▶ **What you will do**: For the word "BullMQ", work out how many lines in the records below contain it and state that count alone.

▶ **Provided records**:
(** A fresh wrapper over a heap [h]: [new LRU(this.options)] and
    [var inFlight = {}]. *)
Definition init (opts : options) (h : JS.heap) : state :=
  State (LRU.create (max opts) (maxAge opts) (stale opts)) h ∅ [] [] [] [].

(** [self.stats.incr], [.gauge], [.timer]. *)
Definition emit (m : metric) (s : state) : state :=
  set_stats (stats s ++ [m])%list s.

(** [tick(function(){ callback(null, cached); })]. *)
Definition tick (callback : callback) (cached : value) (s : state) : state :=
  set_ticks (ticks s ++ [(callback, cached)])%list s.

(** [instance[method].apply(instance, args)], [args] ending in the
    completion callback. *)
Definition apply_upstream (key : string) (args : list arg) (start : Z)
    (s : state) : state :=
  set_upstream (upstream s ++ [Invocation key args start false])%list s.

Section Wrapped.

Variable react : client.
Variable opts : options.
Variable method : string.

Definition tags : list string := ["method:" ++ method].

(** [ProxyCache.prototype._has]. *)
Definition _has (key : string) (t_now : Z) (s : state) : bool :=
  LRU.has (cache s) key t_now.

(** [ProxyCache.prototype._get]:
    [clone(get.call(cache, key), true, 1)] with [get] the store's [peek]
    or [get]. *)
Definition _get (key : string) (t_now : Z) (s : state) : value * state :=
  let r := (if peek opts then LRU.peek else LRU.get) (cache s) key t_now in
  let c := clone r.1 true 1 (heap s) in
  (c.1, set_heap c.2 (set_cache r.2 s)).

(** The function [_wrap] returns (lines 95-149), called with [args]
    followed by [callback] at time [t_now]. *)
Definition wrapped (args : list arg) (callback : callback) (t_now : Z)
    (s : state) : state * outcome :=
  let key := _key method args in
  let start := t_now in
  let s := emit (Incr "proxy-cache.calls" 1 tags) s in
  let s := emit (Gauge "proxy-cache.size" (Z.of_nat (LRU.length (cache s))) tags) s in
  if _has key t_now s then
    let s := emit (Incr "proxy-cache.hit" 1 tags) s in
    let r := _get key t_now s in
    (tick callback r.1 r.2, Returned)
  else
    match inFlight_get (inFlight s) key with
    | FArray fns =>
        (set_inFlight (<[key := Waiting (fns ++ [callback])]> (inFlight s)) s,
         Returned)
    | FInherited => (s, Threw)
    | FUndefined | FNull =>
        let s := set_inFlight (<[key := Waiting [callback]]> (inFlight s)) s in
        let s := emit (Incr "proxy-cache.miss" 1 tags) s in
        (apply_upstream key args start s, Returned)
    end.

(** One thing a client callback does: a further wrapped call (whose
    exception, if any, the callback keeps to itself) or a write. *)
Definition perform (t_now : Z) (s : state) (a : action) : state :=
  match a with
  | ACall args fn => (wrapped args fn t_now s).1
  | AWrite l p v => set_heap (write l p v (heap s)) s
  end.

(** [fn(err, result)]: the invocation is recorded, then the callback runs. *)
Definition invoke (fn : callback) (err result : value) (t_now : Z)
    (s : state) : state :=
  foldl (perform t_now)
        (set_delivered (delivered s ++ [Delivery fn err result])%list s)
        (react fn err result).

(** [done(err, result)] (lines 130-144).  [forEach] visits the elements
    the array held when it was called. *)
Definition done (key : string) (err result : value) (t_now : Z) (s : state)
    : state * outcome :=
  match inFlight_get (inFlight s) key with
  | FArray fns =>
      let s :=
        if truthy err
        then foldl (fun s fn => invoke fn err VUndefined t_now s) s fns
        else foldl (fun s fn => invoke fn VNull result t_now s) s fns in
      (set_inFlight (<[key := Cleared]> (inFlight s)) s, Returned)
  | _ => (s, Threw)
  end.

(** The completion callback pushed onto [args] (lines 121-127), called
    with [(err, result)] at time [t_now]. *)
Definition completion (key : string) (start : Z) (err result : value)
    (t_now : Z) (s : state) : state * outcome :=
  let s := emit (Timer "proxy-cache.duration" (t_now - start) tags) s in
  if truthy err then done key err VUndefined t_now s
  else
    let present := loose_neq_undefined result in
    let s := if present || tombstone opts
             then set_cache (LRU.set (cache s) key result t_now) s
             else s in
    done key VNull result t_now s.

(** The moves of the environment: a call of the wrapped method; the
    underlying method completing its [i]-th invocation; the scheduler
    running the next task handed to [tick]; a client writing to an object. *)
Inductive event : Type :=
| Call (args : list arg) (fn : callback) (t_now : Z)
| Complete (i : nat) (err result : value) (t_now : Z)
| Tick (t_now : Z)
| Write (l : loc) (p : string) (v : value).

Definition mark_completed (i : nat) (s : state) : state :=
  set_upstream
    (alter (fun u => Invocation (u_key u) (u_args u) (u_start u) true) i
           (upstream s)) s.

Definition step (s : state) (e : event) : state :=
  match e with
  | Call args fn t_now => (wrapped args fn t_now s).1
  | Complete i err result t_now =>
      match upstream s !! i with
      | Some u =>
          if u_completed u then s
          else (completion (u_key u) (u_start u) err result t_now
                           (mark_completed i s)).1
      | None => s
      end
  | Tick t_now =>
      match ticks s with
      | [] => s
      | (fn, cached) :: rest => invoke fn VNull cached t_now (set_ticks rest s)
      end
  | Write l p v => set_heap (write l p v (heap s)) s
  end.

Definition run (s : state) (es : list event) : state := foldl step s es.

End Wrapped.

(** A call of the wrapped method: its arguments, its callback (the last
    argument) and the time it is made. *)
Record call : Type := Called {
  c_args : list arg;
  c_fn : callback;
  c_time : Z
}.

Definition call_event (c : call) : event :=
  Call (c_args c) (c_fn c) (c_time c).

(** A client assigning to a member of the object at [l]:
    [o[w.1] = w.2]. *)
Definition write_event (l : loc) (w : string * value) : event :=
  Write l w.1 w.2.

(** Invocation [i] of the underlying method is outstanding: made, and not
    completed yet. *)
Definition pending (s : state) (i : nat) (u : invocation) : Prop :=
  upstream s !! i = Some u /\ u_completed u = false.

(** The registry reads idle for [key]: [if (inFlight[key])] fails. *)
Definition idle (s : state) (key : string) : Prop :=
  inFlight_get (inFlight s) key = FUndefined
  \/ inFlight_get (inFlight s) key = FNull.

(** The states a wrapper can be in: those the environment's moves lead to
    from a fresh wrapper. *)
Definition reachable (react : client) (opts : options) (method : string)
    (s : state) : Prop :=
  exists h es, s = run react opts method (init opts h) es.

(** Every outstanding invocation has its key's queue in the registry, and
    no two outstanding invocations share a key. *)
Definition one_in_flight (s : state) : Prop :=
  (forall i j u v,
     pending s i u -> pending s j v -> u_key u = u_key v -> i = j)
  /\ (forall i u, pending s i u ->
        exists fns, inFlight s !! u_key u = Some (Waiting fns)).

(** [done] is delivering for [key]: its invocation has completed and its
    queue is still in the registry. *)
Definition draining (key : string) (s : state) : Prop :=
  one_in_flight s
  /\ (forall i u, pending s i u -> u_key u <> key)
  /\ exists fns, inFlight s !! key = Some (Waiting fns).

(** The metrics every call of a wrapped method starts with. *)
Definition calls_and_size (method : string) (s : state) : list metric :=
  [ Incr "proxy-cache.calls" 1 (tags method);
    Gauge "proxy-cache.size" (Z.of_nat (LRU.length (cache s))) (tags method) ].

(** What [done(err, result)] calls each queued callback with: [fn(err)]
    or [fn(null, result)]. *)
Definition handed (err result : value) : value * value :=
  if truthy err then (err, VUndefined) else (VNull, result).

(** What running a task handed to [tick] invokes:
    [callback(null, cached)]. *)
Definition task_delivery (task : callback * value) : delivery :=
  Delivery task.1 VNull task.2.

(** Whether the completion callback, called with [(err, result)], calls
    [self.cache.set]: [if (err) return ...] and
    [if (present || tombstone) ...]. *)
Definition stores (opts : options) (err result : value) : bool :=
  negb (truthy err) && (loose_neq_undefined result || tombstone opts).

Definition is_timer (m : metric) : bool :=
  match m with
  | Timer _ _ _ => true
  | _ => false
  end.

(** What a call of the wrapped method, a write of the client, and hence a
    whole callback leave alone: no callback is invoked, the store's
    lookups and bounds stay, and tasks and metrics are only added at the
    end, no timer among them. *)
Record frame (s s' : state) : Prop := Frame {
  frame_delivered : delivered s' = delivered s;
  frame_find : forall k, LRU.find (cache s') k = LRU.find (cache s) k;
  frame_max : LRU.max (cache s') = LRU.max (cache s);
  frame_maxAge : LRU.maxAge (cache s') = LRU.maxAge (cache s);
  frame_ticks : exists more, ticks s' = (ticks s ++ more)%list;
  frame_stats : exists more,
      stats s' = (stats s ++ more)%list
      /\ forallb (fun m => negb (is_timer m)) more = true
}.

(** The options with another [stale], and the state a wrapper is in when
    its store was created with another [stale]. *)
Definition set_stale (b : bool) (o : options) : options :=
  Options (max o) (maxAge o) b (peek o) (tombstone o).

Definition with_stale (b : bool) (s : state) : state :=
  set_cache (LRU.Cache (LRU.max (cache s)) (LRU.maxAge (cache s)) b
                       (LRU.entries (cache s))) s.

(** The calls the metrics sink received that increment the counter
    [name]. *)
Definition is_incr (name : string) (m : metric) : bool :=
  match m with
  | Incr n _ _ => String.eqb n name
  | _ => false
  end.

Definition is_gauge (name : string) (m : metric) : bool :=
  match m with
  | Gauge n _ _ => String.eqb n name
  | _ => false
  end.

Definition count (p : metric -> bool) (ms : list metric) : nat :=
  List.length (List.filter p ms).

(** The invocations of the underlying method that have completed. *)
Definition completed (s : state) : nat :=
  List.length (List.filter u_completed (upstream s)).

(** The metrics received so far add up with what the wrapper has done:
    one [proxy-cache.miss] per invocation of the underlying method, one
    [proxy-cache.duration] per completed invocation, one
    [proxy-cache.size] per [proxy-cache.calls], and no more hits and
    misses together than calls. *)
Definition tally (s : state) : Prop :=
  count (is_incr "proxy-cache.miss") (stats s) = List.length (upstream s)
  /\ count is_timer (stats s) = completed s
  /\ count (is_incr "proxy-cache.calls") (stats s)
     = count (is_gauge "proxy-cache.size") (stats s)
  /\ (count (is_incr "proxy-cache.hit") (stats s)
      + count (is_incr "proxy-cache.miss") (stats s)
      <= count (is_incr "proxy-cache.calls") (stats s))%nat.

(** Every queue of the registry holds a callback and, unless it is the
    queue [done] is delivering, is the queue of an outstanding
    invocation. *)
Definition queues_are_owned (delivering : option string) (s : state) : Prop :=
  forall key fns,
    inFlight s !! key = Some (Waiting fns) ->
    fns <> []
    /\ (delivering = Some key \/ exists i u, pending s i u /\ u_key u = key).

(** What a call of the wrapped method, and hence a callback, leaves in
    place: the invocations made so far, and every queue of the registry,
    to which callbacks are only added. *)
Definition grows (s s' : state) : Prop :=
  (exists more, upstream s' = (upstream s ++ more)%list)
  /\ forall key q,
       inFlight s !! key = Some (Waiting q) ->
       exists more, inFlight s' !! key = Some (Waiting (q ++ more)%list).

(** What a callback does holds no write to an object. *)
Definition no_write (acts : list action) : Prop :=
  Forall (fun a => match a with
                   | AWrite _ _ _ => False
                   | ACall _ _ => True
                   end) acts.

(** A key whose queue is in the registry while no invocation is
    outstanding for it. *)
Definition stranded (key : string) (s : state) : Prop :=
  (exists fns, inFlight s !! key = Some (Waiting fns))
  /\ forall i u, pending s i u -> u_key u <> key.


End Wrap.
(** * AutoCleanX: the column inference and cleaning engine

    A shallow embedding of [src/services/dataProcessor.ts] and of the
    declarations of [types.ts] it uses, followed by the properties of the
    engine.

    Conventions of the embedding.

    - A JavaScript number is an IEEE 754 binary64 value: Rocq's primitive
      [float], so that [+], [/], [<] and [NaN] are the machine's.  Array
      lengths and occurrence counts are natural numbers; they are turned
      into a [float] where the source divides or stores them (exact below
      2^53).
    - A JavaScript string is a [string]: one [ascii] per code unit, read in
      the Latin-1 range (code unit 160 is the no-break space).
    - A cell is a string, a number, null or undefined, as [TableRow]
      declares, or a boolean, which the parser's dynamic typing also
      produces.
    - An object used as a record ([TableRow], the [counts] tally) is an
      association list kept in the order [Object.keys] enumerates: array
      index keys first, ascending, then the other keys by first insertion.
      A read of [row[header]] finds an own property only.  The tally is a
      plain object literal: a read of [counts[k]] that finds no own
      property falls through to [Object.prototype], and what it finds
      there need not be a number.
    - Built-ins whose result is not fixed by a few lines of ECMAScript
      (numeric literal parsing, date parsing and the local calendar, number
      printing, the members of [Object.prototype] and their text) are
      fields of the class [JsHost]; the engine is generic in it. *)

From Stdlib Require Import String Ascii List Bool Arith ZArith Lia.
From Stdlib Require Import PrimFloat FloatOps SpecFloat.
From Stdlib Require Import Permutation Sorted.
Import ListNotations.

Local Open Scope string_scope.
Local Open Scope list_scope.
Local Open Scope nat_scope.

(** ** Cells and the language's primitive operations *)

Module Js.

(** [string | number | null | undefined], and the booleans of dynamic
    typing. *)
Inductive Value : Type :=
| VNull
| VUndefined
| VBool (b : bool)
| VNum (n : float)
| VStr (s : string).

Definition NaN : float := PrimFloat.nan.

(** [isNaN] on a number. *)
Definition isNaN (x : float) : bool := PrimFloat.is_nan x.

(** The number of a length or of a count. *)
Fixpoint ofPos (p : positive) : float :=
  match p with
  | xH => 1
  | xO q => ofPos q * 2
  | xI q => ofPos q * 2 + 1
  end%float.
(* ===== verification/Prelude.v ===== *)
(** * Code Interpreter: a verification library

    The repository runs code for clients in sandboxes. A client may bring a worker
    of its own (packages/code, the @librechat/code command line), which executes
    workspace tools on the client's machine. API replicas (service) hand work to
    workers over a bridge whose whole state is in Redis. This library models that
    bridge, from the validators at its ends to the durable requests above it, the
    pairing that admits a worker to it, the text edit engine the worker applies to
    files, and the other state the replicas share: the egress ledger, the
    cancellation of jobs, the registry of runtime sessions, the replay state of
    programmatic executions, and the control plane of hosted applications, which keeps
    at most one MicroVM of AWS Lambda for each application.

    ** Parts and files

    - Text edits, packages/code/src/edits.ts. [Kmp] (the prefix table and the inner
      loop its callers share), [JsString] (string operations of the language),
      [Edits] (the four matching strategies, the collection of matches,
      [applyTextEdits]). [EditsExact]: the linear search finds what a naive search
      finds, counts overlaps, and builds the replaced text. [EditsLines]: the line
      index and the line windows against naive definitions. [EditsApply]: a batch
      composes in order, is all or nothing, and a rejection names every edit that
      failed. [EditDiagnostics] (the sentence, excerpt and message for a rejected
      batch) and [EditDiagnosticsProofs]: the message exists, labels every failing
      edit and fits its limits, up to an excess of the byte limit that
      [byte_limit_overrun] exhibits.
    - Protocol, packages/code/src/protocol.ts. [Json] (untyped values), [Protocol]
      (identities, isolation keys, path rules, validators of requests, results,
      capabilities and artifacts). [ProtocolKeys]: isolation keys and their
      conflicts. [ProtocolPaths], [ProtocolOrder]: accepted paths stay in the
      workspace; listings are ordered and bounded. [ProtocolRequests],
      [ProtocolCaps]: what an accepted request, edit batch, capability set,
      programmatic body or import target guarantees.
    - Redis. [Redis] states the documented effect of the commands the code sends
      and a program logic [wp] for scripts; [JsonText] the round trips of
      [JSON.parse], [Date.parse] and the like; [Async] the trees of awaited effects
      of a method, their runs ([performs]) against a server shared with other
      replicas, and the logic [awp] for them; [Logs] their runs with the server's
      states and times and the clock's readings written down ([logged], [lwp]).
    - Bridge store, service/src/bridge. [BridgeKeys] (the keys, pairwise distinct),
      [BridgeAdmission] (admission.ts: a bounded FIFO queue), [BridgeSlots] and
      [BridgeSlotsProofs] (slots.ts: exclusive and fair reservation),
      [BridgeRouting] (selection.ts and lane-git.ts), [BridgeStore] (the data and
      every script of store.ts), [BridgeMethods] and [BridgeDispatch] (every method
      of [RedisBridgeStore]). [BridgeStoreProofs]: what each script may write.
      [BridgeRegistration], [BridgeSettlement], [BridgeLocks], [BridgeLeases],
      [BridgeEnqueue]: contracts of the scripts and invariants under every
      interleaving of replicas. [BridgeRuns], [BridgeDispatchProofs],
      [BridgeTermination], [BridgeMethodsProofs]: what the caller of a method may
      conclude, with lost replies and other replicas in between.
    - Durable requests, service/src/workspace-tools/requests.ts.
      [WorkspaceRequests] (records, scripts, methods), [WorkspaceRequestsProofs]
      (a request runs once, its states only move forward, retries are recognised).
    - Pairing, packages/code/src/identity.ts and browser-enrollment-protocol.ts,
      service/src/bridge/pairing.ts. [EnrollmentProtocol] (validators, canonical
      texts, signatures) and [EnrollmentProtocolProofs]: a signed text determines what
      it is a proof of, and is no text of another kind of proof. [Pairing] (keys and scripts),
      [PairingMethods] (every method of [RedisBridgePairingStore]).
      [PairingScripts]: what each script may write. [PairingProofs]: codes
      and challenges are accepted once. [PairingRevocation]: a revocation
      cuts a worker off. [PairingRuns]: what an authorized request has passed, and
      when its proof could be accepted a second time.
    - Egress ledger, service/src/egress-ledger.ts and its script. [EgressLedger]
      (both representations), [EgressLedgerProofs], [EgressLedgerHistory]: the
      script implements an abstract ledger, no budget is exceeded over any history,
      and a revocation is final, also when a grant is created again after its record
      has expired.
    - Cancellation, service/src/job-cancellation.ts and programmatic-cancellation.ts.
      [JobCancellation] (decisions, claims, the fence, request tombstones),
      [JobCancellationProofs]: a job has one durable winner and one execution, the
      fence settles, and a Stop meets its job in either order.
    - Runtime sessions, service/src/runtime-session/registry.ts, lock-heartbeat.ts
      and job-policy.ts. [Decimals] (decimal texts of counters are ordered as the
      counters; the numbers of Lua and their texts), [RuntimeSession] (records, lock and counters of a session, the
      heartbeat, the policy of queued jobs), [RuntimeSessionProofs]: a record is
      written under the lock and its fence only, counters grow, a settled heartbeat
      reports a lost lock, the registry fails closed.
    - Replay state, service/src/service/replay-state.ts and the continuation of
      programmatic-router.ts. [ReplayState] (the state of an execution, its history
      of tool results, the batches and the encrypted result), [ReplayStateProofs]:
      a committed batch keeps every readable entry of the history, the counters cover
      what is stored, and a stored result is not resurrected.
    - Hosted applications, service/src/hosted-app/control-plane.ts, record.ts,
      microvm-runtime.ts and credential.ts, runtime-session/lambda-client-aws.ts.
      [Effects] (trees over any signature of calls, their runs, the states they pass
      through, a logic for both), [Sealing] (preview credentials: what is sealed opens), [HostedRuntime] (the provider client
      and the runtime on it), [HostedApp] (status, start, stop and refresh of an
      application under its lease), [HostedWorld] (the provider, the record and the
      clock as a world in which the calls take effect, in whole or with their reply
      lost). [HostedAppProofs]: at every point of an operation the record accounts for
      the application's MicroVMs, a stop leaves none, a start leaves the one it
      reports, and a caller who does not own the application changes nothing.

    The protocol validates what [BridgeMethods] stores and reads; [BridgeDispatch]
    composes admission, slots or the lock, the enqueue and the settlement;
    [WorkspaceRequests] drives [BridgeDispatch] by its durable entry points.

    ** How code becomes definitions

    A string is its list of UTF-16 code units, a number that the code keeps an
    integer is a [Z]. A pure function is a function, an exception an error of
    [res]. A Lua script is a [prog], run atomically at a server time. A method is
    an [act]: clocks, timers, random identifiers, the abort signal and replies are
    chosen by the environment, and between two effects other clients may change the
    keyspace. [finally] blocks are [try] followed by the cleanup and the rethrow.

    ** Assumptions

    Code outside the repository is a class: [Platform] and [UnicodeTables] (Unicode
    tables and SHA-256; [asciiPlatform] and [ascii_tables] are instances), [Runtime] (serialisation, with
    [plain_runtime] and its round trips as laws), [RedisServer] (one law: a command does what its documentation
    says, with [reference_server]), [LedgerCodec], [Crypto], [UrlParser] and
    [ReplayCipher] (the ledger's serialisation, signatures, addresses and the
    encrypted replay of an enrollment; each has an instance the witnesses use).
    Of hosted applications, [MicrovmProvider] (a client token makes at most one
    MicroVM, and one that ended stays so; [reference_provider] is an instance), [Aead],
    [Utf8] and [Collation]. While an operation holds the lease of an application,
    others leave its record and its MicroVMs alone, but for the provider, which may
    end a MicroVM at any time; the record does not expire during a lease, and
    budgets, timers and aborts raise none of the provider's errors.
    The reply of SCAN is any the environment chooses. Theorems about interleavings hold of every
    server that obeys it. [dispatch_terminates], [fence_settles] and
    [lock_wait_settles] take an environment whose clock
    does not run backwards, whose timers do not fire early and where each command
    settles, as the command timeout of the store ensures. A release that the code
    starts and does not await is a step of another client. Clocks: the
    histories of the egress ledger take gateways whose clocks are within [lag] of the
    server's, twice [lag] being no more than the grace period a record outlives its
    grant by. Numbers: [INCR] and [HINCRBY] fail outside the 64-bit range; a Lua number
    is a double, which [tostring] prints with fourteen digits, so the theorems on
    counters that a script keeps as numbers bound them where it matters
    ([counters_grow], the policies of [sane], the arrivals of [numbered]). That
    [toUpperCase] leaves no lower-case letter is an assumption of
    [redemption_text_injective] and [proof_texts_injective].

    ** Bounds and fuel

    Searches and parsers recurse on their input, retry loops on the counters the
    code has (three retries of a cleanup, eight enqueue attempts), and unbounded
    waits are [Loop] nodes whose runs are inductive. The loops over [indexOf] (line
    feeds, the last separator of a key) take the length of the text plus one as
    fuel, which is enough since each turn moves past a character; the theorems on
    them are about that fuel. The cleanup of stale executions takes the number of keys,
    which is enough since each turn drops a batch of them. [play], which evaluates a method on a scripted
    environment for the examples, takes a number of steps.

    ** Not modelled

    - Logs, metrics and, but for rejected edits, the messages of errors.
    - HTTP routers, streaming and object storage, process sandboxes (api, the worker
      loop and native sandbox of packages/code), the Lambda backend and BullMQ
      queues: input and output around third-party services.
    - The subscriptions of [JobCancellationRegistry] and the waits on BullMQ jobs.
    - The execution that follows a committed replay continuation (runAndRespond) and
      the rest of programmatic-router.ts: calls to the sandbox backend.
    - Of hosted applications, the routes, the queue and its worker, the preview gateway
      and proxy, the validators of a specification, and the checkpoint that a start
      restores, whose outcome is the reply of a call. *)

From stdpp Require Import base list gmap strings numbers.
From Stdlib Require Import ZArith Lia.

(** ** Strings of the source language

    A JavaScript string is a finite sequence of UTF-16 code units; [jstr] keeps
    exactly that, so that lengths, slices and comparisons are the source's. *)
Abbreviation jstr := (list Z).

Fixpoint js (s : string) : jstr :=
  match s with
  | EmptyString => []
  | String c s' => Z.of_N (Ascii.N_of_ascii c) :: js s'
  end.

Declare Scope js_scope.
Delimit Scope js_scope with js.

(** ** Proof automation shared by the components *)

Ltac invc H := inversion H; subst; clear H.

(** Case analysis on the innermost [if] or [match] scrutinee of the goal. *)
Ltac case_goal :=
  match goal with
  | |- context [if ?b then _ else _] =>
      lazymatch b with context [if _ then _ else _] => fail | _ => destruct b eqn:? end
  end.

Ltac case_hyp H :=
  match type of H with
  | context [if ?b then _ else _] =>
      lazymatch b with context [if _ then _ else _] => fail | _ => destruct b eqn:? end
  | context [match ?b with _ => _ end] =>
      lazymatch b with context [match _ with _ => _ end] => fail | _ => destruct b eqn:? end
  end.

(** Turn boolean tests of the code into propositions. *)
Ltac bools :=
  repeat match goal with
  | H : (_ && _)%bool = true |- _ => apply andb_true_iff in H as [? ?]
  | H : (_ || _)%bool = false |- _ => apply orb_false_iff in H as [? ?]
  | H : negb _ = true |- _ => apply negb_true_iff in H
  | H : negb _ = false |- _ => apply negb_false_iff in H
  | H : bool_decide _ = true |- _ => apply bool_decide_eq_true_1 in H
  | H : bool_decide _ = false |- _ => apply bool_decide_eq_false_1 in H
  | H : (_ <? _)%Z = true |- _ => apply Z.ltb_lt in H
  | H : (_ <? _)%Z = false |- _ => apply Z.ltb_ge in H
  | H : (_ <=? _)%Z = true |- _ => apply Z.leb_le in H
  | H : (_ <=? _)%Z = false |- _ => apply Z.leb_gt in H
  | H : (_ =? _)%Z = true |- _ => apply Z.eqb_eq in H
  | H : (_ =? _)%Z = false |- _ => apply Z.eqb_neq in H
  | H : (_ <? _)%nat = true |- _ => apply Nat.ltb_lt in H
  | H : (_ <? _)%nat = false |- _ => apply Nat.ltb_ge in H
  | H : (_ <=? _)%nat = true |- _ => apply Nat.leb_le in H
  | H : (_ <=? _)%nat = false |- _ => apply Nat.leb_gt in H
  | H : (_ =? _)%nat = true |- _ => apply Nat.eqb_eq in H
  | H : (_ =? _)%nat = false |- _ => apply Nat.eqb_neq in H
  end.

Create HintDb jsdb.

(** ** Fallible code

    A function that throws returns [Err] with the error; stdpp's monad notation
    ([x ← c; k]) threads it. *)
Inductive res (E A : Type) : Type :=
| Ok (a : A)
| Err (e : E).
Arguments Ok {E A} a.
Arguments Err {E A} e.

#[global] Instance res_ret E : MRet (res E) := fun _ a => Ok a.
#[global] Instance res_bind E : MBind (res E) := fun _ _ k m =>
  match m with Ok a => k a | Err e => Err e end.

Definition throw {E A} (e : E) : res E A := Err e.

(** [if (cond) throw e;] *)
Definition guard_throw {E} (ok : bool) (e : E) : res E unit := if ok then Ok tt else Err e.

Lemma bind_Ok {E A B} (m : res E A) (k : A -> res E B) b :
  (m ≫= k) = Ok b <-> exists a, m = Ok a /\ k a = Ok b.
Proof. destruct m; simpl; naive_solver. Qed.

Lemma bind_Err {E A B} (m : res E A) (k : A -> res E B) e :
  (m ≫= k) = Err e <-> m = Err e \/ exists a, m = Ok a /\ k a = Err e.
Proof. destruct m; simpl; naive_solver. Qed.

▶ **Output below**: 2